[[ Source data open ]]

Definition AppendValueTypeBeforeGroupEnd (value_type : Z) (data_ : bytes) : bytes :=
  match last data_ with
  | Some b =>
      if negb (b =? ValueType.kGroupEnd)
      then AppendValueType ValueType.kGroupEnd (AppendValueType value_type data_)
      else (removelast data_ ++ [ValueType.as_char value_type]) ++ [ValueType.code ValueType.kGroupEnd]
  | None => AppendValueType ValueType.kGroupEnd (AppendValueType value_type data_)
  end.

Definition AppendRawBytes (slice data_ : bytes) : bytes := data_ ++ slice.
Definition AppendString := ZeroEncodeAndAppendStrToKey.
Definition AppendDescendingString := ComplementZeroEncodeAndAppendStrToKey.
Definition AppendDecimal (encoded data_ : bytes) : bytes := data_ ++ encoded.

(** [encoded[0]] of an empty string is its terminating zero. *)
Definition AppendDecimalDescending (encoded data_ : bytes) : bytes :=
  if nth 0 encoded 0 =? 128 then data_ ++ [nth 0 encoded 0]
  else data_ ++ ((λ c, u8 (Z.lnot c)) <$> encoded).
Definition AppendVarInt (encoded data_ : bytes) : bytes := data_ ++ encoded.
Definition AppendVarIntDescending (encoded data_ : bytes) : bytes :=
  if nth 0 encoded 0 =? 128 then data_ ++ [nth 0 encoded 0]
  else data_ ++ ((λ c, u8 (Z.lnot c)) <$> encoded).

Definition AppendInt64 := AppendInt64ToKey.
Definition AppendInt32 := AppendInt32ToKey.
Definition AppendUInt64 := AppendUInt64ToKey.
Definition AppendUInt32 := AppendUInt32ToKey.
Definition AppendUInt16 (x : Z) := AppendUInt16ToKey (u16 x).
Definition AppendDescendingUInt64 (x : Z) := AppendUInt64ToKey (u64 (Z.lnot x)).
Definition AppendDescendingUInt32 (x : Z) := AppendUInt32ToKey (u32 (Z.lnot x)).
Definition AppendDescendingInt64 (x : Z) := AppendInt64ToKey (Z.lnot x).
Definition AppendDescendingInt32 (x : Z) := AppendInt32ToKey (Z.lnot x).
Definition AppendFloat (x : Z) (data_ : bytes) := AppendFloatToKey x data_ false.
Definition AppendDescendingFloat (x : Z) (data_ : bytes) := AppendFloatToKey x data_ true.
Definition AppendDouble (x : Z) (data_ : bytes) := AppendDoubleToKey x data_ false.
Definition AppendDescendingDouble (x : Z) (data_ : bytes) := AppendDoubleToKey x data_ true.
Definition AppendColumnId := AppendColumnIdToKey.
Definition AppendUInt64AsVarInt (value : Z) (data_ : bytes) : bytes :=
  AppendRawBytes (FastEncodeUnsignedVarInt value) data_.
Definition AppendHybridTime := DocHybridTime.AppendEncodedInDocDbFormat.

Definition RemoveValueTypeSuffix (value_type : Z) (data_ : bytes) : outcome bytes :=
  match last data_ with
  | None => Fatal
  | Some b => check! (b =? ValueType.as_char value_type) in Ok (removelast data_)
  end.

(** [AppendDocHybridTime(doc_ht, key)]. *)
Definition AppendDocHybridTime (doc_ht : DocHybridTime.t) (key : bytes) : outcome bytes :=
  DocHybridTime.AppendEncodedInDocDbFormat doc_ht (AppendValueType ValueType.kHybridTime key).

End KeyBytes.

(** ** Order of fixed-width numbers *)

(** Comparison of the big-endian bytes of two numbers followed by anything. *)
Lemma be_bytes_compare (n : nat) a b x y :
  0 <= a < 2 ^ (8 * Z.of_nat n) → 0 <= b < 2 ^ (8 * Z.of_nat n) →
  bytes_compare (be_bytes n a ++ x) (be_bytes n b ++ y) =
  match a ?= b with Eq => bytes_compare x y | c => c end.
Proof.
  intros Ha Hb. assert (∀ a b, 0 <= a < 2 ^ (8 * Z.of_nat n) → 0 <= b < 2 ^ (8 * Z.of_nat n) →
    a < b → below (be_bytes n a) (be_bytes n b)) as Hbelow.
  { intros a' b' Ha' Hb' Hlt. rewrite <- (Nat2Z.id n).
    apply below_be_bytes; try lia; rewrite ?Nat2Z.id; try done. nia. }
  destruct (Z.compare_spec a b) as [->|Hlt|Hgt].
  - apply bytes_compare_app_same.
  - apply below_compare; auto using be_bytes_ok.
  - rewrite bytes_compare_antisym, below_compare; auto using be_bytes_ok.
Qed.

Lemma lxor_top k v :
  0 <= k → 0 <= v < 2 ^ (k + 1) →
  Z.lxor v (2 ^ k) = if v <? 2 ^ k then v + 2 ^ k else v - 2 ^ k.
Proof.
  intros Hk Hv. rewrite Z.pow_add_r in Hv by lia.
  assert (∀ r, 0 <= r < 2 ^ k → Z.lxor r (2 ^ k) = r + 2 ^ k) as Hr.
  { intros r Hr. symmetry. apply Z.add_nocarry_lxor.
    rewrite land_pow2, testbit_top by (rewrite ?Z.pow_add_r; lia).
    by rewrite (proj2 (Z.ltb_lt _ _)) by lia. }
  destruct (Z.ltb_spec v (2 ^ k)); [apply Hr; lia|].
  replace v with (Z.lxor (v - 2 ^ k) (2 ^ k)) at 1 by (rewrite Hr; lia).
  by rewrite Z.lxor_assoc, Z.lxor_nilpotent, Z.lxor_0_r.
Qed.

Lemma lnot_wrap w v : 0 <= v < 2 ^ w → Z.lnot v mod 2 ^ w = 2 ^ w - 1 - v.
Proof.
  intros Hv. unfold Z.lnot. rewrite <- (Z_mod_plus_full _ 1), Z.mod_small; lia.
Qed.

(** Numbers of [w] bits: flipping the sign bit of a two's complement number adds
    half the range; the floating-point encoding maps a bit pattern to its rank
    in the order of sign and magnitude. *)
Definition sign_flip (w v : Z) : Z := Z.lxor (v mod 2 ^ w) (2 ^ (w - 1)).

Lemma sign_flip_eq w v :
  1 <= w → - 2 ^ (w - 1) <= v < 2 ^ (w - 1) → sign_flip w v = v + 2 ^ (w - 1).
Proof.
  intros Hw Hv. unfold sign_flip.
  assert (2 ^ w = 2 * 2 ^ (w - 1)) as Hp by (rewrite <- Z.pow_succ_r by lia; f_equal; lia).
  rewrite lxor_top; [|lia|rewrite Z.sub_add; apply Z.mod_pos_bound; lia].
  destruct (Z.ltb_spec v 0).
  - rewrite <- (Z_mod_plus_full v 1), Z.mod_small by lia. case_test; lia.
  - rewrite Z.mod_small by lia. case_test; lia.
Qed.

Lemma sign_flip_back w v :
  1 <= w → 0 <= v < 2 ^ w →
  Z.lxor v (2 ^ (w - 1)) = if v <? 2 ^ (w - 1) then v + 2 ^ (w - 1) else v - 2 ^ (w - 1).
Proof. intros. apply lxor_top; [lia|]. by rewrite Z.sub_add. Qed.

(** The position of a floating-point bit pattern in the order of its keys. *)
Definition float_key (w v : Z) : Z :=
  if v <? 2 ^ (w - 1) then v + 2 ^ (w - 1) else 2 ^ w - 1 - v.

(** Sign and magnitude as one number; [-0] is just below [+0]. *)
Definition float_rank (w v : Z) : Z :=
  if v <? 2 ^ (w - 1) then v else - (v - 2 ^ (w - 1)) - 1.

Lemma float_key_rank w v : 1 <= w → float_key w v = float_rank w v + 2 ^ (w - 1).
Proof.
  intros. assert (2 ^ w = 2 * 2 ^ (w - 1)) as Hp by (rewrite <- Z.pow_succ_r by lia; f_equal; lia).
  unfold float_key, float_rank. case_test; lia.
Qed.

Lemma float_key_range w v : 1 <= w → 0 <= v < 2 ^ w → 0 <= float_key w v < 2 ^ w.
Proof.
  intros. assert (2 ^ w = 2 * 2 ^ (w - 1)) as Hp by (rewrite <- Z.pow_succ_r by lia; f_equal; lia).
  unfold float_key. case_test; lia.
Qed.

(** The sign test of the code, [v >> (w - 1)]. *)
Lemma sign_test w v :
  1 <= w → 0 <= v < 2 ^ w → (Z.shiftr v (w - 1) =? 0) = (v <? 2 ^ (w - 1)).
Proof.
  intros. rewrite Z.shiftr_div_pow2 by lia. apply eq_iff_eq_true.
  rewrite Z.eqb_eq, Z.ltb_lt, Z.div_small_iff; lia.
Qed.

(** What [AppendFloatToKey] and [AppendDoubleToKey] compute, and its inverse. *)
Lemma float_key_code w v :
  1 <= w → 0 <= v < 2 ^ w →
  (if negb (Z.shiftr v (w - 1) =? 0) then Z.lnot v mod 2 ^ w else Z.lxor v (2 ^ (w - 1))) =
  float_key w v.
Proof.
  intros. rewrite sign_test, sign_flip_back, lnot_wrap by done. unfold float_key.
  by destruct (v <? 2 ^ (w - 1)).
Qed.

[[ Source data closed ]]

What you will do:
Starting at the first line of the listing, retype every line up to and including the one with "then AppendValueType ValueType.kGroupEnd".

Answer to the exercise:
Definition AppendValueTypeBeforeGroupEnd (value_type : Z) (data_ : bytes) : bytes :=
  match last data_ with
  | Some b =>
      if negb (b =? ValueType.kGroupEnd)
      then AppendValueType ValueType.kGroupEnd (AppendValueType value_type data_)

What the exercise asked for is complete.